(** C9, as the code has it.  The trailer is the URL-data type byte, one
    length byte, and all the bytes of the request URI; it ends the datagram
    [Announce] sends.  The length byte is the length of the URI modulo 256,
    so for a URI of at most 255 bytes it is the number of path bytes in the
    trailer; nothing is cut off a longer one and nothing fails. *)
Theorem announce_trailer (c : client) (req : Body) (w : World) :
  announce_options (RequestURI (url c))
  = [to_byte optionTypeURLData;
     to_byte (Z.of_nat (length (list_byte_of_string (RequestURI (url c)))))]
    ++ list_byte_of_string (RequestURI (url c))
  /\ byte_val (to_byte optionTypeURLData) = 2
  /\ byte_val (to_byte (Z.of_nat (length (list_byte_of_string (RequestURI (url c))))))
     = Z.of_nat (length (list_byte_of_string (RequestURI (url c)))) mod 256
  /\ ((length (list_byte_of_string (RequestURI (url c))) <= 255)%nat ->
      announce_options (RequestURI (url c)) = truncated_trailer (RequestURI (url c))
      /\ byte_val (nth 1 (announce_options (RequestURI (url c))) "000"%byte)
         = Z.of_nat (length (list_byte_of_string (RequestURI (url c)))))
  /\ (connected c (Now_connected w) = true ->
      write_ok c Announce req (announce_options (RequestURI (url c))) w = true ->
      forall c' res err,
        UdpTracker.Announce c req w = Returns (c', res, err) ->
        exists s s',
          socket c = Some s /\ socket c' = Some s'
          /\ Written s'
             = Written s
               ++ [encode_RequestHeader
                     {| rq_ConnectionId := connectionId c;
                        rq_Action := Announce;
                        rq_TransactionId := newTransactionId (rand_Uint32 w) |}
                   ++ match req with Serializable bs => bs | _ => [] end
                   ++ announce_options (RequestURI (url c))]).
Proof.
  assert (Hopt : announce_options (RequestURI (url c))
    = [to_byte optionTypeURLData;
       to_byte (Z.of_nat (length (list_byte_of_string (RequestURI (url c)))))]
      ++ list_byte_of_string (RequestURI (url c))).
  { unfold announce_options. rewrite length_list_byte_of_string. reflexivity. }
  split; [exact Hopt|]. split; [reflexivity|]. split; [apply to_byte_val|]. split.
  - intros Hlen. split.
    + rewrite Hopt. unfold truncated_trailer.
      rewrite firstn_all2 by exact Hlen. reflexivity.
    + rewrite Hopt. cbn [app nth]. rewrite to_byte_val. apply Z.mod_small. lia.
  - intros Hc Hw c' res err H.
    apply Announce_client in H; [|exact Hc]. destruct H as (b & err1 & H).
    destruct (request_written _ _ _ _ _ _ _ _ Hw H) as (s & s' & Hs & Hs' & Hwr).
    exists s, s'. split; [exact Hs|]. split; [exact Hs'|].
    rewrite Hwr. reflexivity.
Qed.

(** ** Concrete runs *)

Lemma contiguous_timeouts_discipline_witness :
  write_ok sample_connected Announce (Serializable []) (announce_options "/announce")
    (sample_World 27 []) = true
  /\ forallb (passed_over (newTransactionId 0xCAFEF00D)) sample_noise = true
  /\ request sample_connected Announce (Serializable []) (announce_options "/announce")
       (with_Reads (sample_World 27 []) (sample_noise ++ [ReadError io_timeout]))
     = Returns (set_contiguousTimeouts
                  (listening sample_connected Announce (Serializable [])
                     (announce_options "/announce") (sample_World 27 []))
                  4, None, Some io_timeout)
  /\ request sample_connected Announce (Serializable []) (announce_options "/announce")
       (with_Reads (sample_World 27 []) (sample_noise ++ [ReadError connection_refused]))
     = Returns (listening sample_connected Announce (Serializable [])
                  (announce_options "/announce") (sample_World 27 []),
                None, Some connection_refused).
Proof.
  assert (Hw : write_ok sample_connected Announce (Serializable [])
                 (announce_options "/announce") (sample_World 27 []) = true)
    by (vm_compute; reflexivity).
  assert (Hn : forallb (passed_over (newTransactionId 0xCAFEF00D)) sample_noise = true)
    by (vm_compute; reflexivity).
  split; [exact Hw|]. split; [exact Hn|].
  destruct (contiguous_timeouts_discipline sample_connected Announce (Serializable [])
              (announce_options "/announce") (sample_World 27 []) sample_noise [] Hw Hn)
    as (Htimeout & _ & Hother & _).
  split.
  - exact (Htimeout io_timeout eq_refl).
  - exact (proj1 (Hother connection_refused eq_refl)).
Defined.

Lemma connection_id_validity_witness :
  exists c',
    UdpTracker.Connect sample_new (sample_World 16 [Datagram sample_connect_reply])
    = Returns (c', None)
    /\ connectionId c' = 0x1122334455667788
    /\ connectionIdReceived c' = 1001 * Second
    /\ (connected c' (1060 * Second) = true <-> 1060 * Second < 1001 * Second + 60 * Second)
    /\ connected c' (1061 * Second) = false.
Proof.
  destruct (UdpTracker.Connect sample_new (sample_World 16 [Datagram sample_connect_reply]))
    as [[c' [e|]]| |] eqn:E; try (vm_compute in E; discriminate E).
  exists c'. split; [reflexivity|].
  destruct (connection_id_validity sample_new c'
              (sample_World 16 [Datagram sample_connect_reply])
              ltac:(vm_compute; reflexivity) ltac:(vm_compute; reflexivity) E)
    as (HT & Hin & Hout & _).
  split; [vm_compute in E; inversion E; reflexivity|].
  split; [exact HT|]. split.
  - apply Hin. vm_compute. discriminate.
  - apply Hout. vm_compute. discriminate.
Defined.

━━━━━━━━

## Description of the task
Starting with the line with "- exact (Htimeout io_timeout eq_refl)." above and going on through the line with "split; [vm_compute in", transcribe every line exactly, both ends included, and add nothing.

## Completed task
  - exact (Htimeout io_timeout eq_refl).
  - exact (proj1 (Hother connection_refused eq_refl)).
Defined.

Lemma connection_id_validity_witness :
  exists c',
    UdpTracker.Connect sample_new (sample_World 16 [Datagram sample_connect_reply])
    = Returns (c', None)
    /\ connectionId c' = 0x1122334455667788
    /\ connectionIdReceived c' = 1001 * Second
    /\ (connected c' (1060 * Second) = true <-> 1060 * Second < 1001 * Second + 60 * Second)
    /\ connected c' (1061 * Second) = false.
Proof.
  destruct (UdpTracker.Connect sample_new (sample_World 16 [Datagram sample_connect_reply]))
    as [[c' [e|]]| |] eqn:E; try (vm_compute in E; discriminate E).
  exists c'. split; [reflexivity|].
  destruct (connection_id_validity sample_new c'
              (sample_World 16 [Datagram sample_connect_reply])
              ltac:(vm_compute; reflexivity) ltac:(vm_compute; reflexivity) E)
    as (HT & Hin & Hout & _).
  split; [vm_compute in E; inversion E; reflexivity|].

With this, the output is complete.